Bücher und Beiträge zur aktuellen Situation in Belarus

Belarus-Themenseite

Die Lage in Belarus, der »letzten Diktatur Europas«, eskaliert zusehends. Die Repressionen gegen die Protestierenden, die mit bewunderungswürdigem Mut für eine demokratische und rechtsstaatliche Zukunft ihres Landes kämpfen, werden immer brutaler. Von den sieben Mitgliedern des Koordinationsrates, dem leitenden Gremium der Protestbewegung, wurden zwei des Landes verwiesen und vier verhaftet, darunter Maria Kolesnikowa, die am helllichten Tag entführt wurde und sich ihrer Zwangsexilierung in die Ukraine widersetzt hat.

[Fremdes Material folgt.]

(** * Ledger balance engine of [cli.py]: a shallow embedding and its properties

    The engine of [cli.py] keeps, for every cash advance, a principal balance,
    an accrued interest balance and the interest paid so far, and allocates
    payments over the advances.  All amounts are [decimal.Decimal] values and
    all dates are midnight [datetime] values obtained from [strptime].

    The embedding follows the source class by class:
    - [Decimal] with the arithmetic of the default context
      (28 significant digits, ROUND_HALF_EVEN);
    - [datetime] as the proleptic Gregorian ordinal of a midnight date;
    - [SimpleInterestRateStrategy], [Advance], [UserGlobalBalance].

    The properties come in the order: facts about [Decimal] and its
    rounding, the methods of [Advance], the scenarios, the interest formula,
    accrual and statements, the allocation of payments, the bounds on
    reachable states, the amount kept for future advances, and the
    additivity of the accrual. *)

From Stdlib Require Import ZArith QArith Qpower Qabs Lia Lqa Bool List String Ascii.
Import ListNotations.

Local Open Scope Z_scope.

(** ** decimal.Decimal *)

Module Dec.

(** A finite [Decimal]: the signed coefficient and the exponent; the number is
    [coef * 10 ^ dexp].  The sign of a zero and the special values (NaN,
    Infinity) are left out: no operation of the engine produces a special
    value from finite ones, and the sign of a zero is invisible to [==], [<=]
    and [>].  The exponent limits of the context (Emax = 999999) are left out
    as well. *)
Record Decimal : Set := mkDecimal { coef : Z; dexp : Z }.

(** [getcontext().prec] of the default context. *)
Definition prec : Z := 28.

(** [len(self._int)]: the number of decimal digits of a coefficient [c >= 0]. *)
Fixpoint ndigits_fuel (fuel : nat) (c : Z) : Z :=
  match fuel with
  | O => 1
  | S f => if c <? 10 then 1 else 1 + ndigits_fuel f (c / 10)
  end.

Definition ndigits (c : Z) : Z := ndigits_fuel (Z.to_nat (Z.log2 c)) c.

(** [Decimal._fix] under ROUND_HALF_EVEN: a coefficient longer than [prec]
    digits is cut to its [prec] leading digits and rounded to nearest, ties
    to the even neighbour; a carry to [prec + 1] digits drops one more
    digit. *)
Definition _fix (d : Decimal) : Decimal :=
  let a := Z.abs (coef d) in
  let n := ndigits a in
  if n <=? prec then d
  else
    let s := n - prec in
    let q := a / 10 ^ s in
    let r := a mod 10 ^ s in
    let up := (10 ^ s <? 2 * r) || ((2 * r =? 10 ^ s) && Z.odd q) in
    let q' := if up then q + 1 else q in
    if 10 ^ prec <=? q'
    then mkDecimal (Z.sgn (coef d) * (q' / 10)) (dexp d + s + 1)
    else mkDecimal (Z.sgn (coef d) * q') (dexp d + s).

(** The exact sum, at the smaller of the two exponents. *)
Definition exact_add (x y : Decimal) : Decimal :=
  let m := Z.min (dexp x) (dexp y) in
  mkDecimal (coef x * 10 ^ (dexp x - m) + coef y * 10 ^ (dexp y - m)) m.

Definition exact_mul (x y : Decimal) : Decimal :=
  mkDecimal (coef x * coef y) (dexp x + dexp y).

Definition neg (x : Decimal) : Decimal := mkDecimal (- coef x) (dexp x).

(** [__add__], [__sub__], [__mul__]: the exact result, then [_fix]. *)
Definition add (x y : Decimal) : Decimal := _fix (exact_add x y).
Definition sub (x y : Decimal) : Decimal := _fix (exact_add x (neg y)).
Definition mul (x y : Decimal) : Decimal := _fix (exact_mul x y).

(** [_cmp]: the sign of the exact difference decides every comparison. *)
Definition cmp (x y : Decimal) : Z := Z.sgn (coef (exact_add x (neg y))).

Definition leb (x y : Decimal) : bool := cmp x y <=? 0.
Definition ltb (x y : Decimal) : bool := cmp x y <? 0.
Definition eqb (x y : Decimal) : bool := cmp x y =? 0.

(** [Decimal(n)] for an integer [n], and the literal [Decimal("0")]. *)
Definition of_Z (n : Z) : Decimal := mkDecimal n 0.
Definition zero : Decimal := of_Z 0.

(** A value that [_fix] leaves as it is. *)
Definition fits (d : Decimal) : Prop := Z.abs (coef d) < 10 ^ prec.

Definition fitsb (d : Decimal) : bool := Z.abs (coef d) <? 10 ^ prec.

(** The rational number a [Decimal] stands for. *)
Definition toQ (d : Decimal) : Q := (inject_Z (coef d) * Qpower 10 (dexp d))%Q.

(** The coefficient a value has once written at a smaller exponent [m]. *)
Definition aligned (d : Decimal) (m : Z) : Z := coef d * 10 ^ (dexp d - m).

End Dec.

Import Dec.

(** ** datetime *)

Module Datetime.

(** Every [datetime] of the engine comes from [strptime(_, '%Y-%m-%d')], so
    its time of day is midnight; it is kept as its proleptic Gregorian
    ordinal ([toordinal()]), and [(a - b).days] is the difference of the
    ordinals. *)
Definition datetime : Set := Z.

Definition _is_leap (year : Z) : bool :=
  (year mod 4 =? 0) && (negb (year mod 100 =? 0) || (year mod 400 =? 0)).

Definition _days_before_year (year : Z) : Z :=
  let y := year - 1 in y * 365 + y / 4 - y / 100 + y / 400.

Definition _days_in_month (year month : Z) : Z :=
  if (month =? 2) && _is_leap year then 29
  else nth (Z.to_nat month) [-1; 31; 28; 31; 30; 31; 30; 31; 31; 30; 31; 30; 31] (-1).

Definition _days_before_month (year month : Z) : Z :=
  nth (Z.to_nat month) [-1; 0; 31; 59; 90; 120; 151; 181; 212; 243; 273; 304; 334] (-1)
  + (if (2 <? month) && _is_leap year then 1 else 0).

Definition _ymd2ord (year month day : Z) : Z :=
  _days_before_year year + _days_before_month year month + day.

Definition MINYEAR : Z := 1.
Definition MAXYEAR : Z := 9999.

Auch die Literaturnobelpreisträgerin Swetlana Alexijewitsch, das letzte Ratsmitglied in Freiheit, wird bedroht. Nur die Anwesenheit von Journalist:innen und europäischer Diplomat:innen hat verhindert, dass sie verhaftet wurde. Jüngst musste sie nun nach Berlin ausreisen. Sie ist als einziges Mitglied des Führungsgremiums des oppositionellen Koordinationsrats noch auf freiem Fuß.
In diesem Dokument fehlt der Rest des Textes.